Il mattino seguente, venni svegliato dal profumo del caffè. L’ arabo, in vestaglia, stava appoggiando sul comodino accanto a me un vassoio con caffè e brioches. Ero sorpreso, e molto in imbarazzo. Kabir mi sorrise ed io abbozzai un incerto sorriso da bambino smarrito.
-Se vuoi andartene, sarai pagato. Però, a me piacerebbe che restassi qui finché non tornerò nel mio Paese. Sarà per due o tre giorni al massimo. Devo aspettare dei documenti. Tu mi piaci molto, amerei davvero godere della tua compagnia-
Io non sapevo che rispondere. Mi porse la tazza del caffè. Ingurgitai la colazione come se non mangiassi da giorni, cosa che non era del tutto inesatta.
Lui mi sorrise e suonò un campanello. Un uomo entrò e lui ordinò altro caffè e brioches. Fu così che iniziò la nostra storia.
Nei giorni seguenti non mi chiese più alcuna prestazione; parlavamo, oppure ci tenevamo semplicemente compagnia. Due anime sole che si scaldavano l’ una al fuoco dell’ altra. Kabir era il secondo genito di un magnate del petrolio, ma suo fratello era morto il giorno del nostro incontro, così sarebbe spettato a lui condurre l’ impero economico del padre. Era giovane, aveva solo ventisette anni. Avevamo la stessa struttura fisica ed eravamo alti uguali, così mi fece indossare i suoi abiti fatti su misura. Mi sentivo strano con gli eleganti completi scuri che a lui, invece, stavano d’ incanto. Era un ottimo conversatore, parlavamo di letteratura e filosofia, per lo più. I suoi occhi neri persero un po’ di tristezza, in quei giorni. Aveva la carnagione scura della sua terra ed i capelli corvini e due baffetti sottili alla Ret Buttler che lo rendevano irresistibile. L’ ultima sera che restammo all’ hotel mi chiese se poteva baciarmi, ed io fui felice di dirgli di si.
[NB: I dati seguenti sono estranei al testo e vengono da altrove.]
(** What the process does that can be observed from outside. *)
Inductive event : Type :=
| Dial (through_bastion : bool) (host : string)   (* Connect, ConnectWith *)
| Started (c : ref) (run : string)                (* c.Run(task) returned nil *)
| Stdout_line (line : string)                     (* a line on os.Stdout *)
| Stderr_line (line : string)                     (* a line on os.Stderr *)
| Fprint_Stderr (e : error)                       (* Fprintf(os.Stderr, "%v", e) *)
| Fprintf_Stderr (prefix : string) (e : error)    (* Fprintf(os.Stderr, "%s%v\n", prefix, e) *)
| Fprintln_Stderr (e : error)                     (* Fprintln(os.Stderr, e) *)
| Copy_stdin (writers : list (ref * option pipe)) (data : string)
| WriteClosed (c : ref)                           (* c.WriteClose() *)
| Closed (c : ref)                                (* remote.Close() *)
| Usage_networks                                  (* networkUsage(conf) *)
| Usage_commands                                  (* conf.CmdUsage() *)
| Usage_options                                   (* ErrUsage, "Options:", flags.PrintDefaults() *)
| Version_line (v : string).                      (* Fprintln(os.Stderr, sup.VERSION) *)

(** How a call of [Stackup.Run] ends: it returns, a goroutine calls
    [os.Exit(code)], or a goroutine panics.  [Exited] carries the argument
    of [os.Exit]. *)
Inductive outcome : Type :=
| Returned (err : option error)
| Exited (code : Z)
| Panicked.

Record state : Type := mkState { store : list Client; out : list event }.

Definition emit (evs : list event) (st : state) : state :=
  mkState (store st) (out st ++ evs).

Definition update (r : ref) (c : Client) (st : state) : state :=
  mkState (<[r := c]> (store st)) (out st).

Definition Client_Run (w : World) (r : ref) (c : Client) (task : Task.t)
  : Client * option error :=
  match c with
  | Local l => let '(l', e) := LocalhostClient.Run (exec_start w r task) l task in (Local l', e)
  | Remote s => let '(s', e) := SSHClient.Run (ssh_start w r task) s task in (Remote s', e)
  end.

Definition Client_Wait (w : World) (r : ref) (c : Client) (task : Task.t)
  : Client * option error :=
  match c with
  | Local l => let '(l', e) := LocalhostClient.Wait (proc_exit w r task) l in (Local l', e)
  | Remote s => let '(s', e) := SSHClient.Wait (proc_exit w r task) s in (Remote s', e)
  end.

Section Run.
Context `{colors}.
Variable w : World.

(** The export appended to [env] for a host (lines 71 and 85). *)
Definition hostEnv (env host : string) : string :=
  env +:+ "export SUP_HOST=" +:+ dquote +:+ host +:+ dquote +:+ ";".

(** What a connector leaves behind: a client on [clientCh], an error on
    [errCh], or a panic (an index into an empty palette). *)
Inductive connected : Type :=
| Sent (c : Client)
| Failed (e : error)
| Crashed.

(** The body of the goroutine of lines 65-102, for host [i]. *)
Definition connector (net : Network.t) (env : string) (bastion : bool)
           (i : nat) (host : string) : connected :=
  if String.eqb host "localhost" then
    let local := LocalhostClient.new (hostEnv env host) in
    match LocalhostClient.Connect (user_Current w) local with
    | (_, Some err) => Failed (errors_Join err (errors_New "connecting to localhost failed"))
    | (local, None) => Sent (Local local)
    end
  else
    match Colors !! (i mod length Colors) with
    | None => Crashed
    | Some color =>
      let remote := SSHClient.new (hostEnv env host) (Network.User net) color in
      if bastion then
        match SSHClient.Connect (ssh_ConnectWith w (SSHClient.user remote) host) remote with
        | (_, Some err) =>
          Failed (errors_Join err (errors_New "connecting to remote host through bastion failed"))
        | (remote, None) => Sent (Remote remote)
        end
      else
        match SSHClient.Connect (ssh_Connect w (SSHClient.user remote) host) remote with
        | (_, Some err) => Failed (errors_Join err (errors_New "connecting to remote host failed"))
        | (remote, None) => Sent (Remote remote)
        end
    end.

(** The dial a connector attempts, if any. *)
Definition connectorDial (bastion : bool) (host : string) : list event :=
  if String.eqb host "localhost" then [] else [Dial bastion host].

(** Lines 109-120: draining [clientCh]. *)
Fixpoint drain (ch : list Client) (maxLen : nat) (clients : list Client)
  : nat * list Client :=
  match ch with
  | [] => (maxLen, clients)
  | client :: ch' =>
    let '(_, prefixLen) := Client_Prefix client in
    let maxLen := if maxLen <? prefixLen then prefixLen else maxLen in
    drain ch' maxLen (clients ++ [client])
  end.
Il giorno dopo mi comunicò tristemente che i documenti erano arrivati e doveva partire. Io mi sentii di nuovo abbandonato, ma lui, esitando, mi chiese di seguirlo. Accettai.
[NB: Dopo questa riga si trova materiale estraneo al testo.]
Lemma card_matches_section_witness :
  let t := mkRecord 8 7 "Rock Concert" 7000 true false (placeholderMetadata 8) in
  card_usedOverlay (renderTicketCard Demo.world 4000 t) = true
  <-> In t (usedTickets Demo.resolved).
Proof.
  refine (proj1 (proj2 (card_matches_section Demo.world 4000 Demo.resolved _ _))).
  simpl. tauto.
Defined.

(** X18.  After a pass whose log query succeeded, when the clock gives
    one reading to all the [isUpcoming] calls of the render, no two
    cards of what the component renders have the same key. *)
Theorem card_keys_unique
        (w : World) (account : string) (events : list TransferEvent) (s : St)
        (clock : Clock) (now : Z) (isConnected : Val) (v : View) :
  scanSucceeds w account events -> oneReading clock now ->
  render w clock isConnected (snd (fetchUserTickets w account s)) = Ok v ->
  NoDup (map card_key (cardsOf v)).
Proof.
  intros [Hc Hq] Hone.
  rewrite (fetchUserTickets_ok w account events s Hc Hq).
  unfold render. simpl loading. simpl tickets.
  set (ts := sort byEventDate _).
  destruct (negb (truthy isConnected)); [intros H; injection H as <-; constructor |].
  destruct (errorShown _); [intros H; injection H as <-; constructor |].
  simpl. destruct (_ =? 0); [intros H; injection H as <-; constructor |].
  rewrite !(filterAt_oneReading clock now) by exact Hone.
  fold (upcomingTickets now ts). fold (expiredTickets now ts).
  destruct (renderCards w clock _ (upcomingTickets now ts)) as [c1|e1] eqn:H1;
    [|discriminate].
  destruct (renderCards w clock _ (usedTickets ts)) as [c2|e2] eqn:H2; [|discriminate].
  destruct (renderCards w clock _ (expiredTickets now ts)) as [c3|e3] eqn:H3;
    [|discriminate].
  intros H. injection H as <-. unfold cardsOf.
  rewrite !flat_map_app, !section_cards, !map_app.
  apply renderCards_ok in H1, H2, H3.
  rewrite (proj1 H1), (proj1 H2), (proj1 H3), <- !map_app.
  apply (Permutation_NoDup
           (Permutation_sym (Permutation_map tokenId (buckets_perm now ts)))).
  subst ts.
  apply (Permutation_NoDup
           (Permutation_sym (Permutation_map tokenId (sort_perm byEventDate _)))).
  apply contributions_NoDup, spreadSet_NoDup.
Qed.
Telefonai ai miei genitori che, preoccupati, mi rimproverarono per i molti giorni di silenzio, e che ammutolirono sentendo che stavo per andare in Medio Oriente. Inventai uno scambio culturale con una Università il cui nome mi era stato suggerito da Kabir, e partii, mano nella mano con lui, per la mia nuova avventura.
Giungemmo, con il suo aereo privato, in un paese inondato di luce. Vidi dall’ alto la distesa liquida della sabbia bianca del deserto, vidi le mobili colline che celavano e rivelavano segreti secondo il capriccio del vento. Vidi città dai colori chiari ed oasi verdi che esplodevano in mezzo al nulla. Rimasi incantato dal palazzo sontuoso, immenso, che era la sua casa.
Kabir mi abbandonò dopo avermi condotto nella sua ala del palazzo, dicendomi che doveva recarsi dal padre e bisognava dare disposizioni per il funerale del fratello. Io vagabondai un po’ per quelle sale, aspettando il suo ritorno.
Nei giorni seguenti, Kabir fece in modo che io avessi una specie di precettore che si occupasse di insegnarmi gli usi e la lingua di quel paese per me tanto esotico.
Spesso discutevamo, non riuscivo a condividere molte delle idee più comuni, non sopportavo la generale misoginia ed il maschilismo estremo, quando bighellonavo per i mercati vivaci e ricchi, finivo spesso per creare situazioni che per lui si rivelavano imbarazzanti, così, una sera, mentre stavamo abbracciati dopo aver fatto l’ amore, mi invitò a limitare le mie uscite da palazzo.
-Ho afferrato l’ antifona, scusa- gli dissi, stiracchiandomi tra le sue braccia.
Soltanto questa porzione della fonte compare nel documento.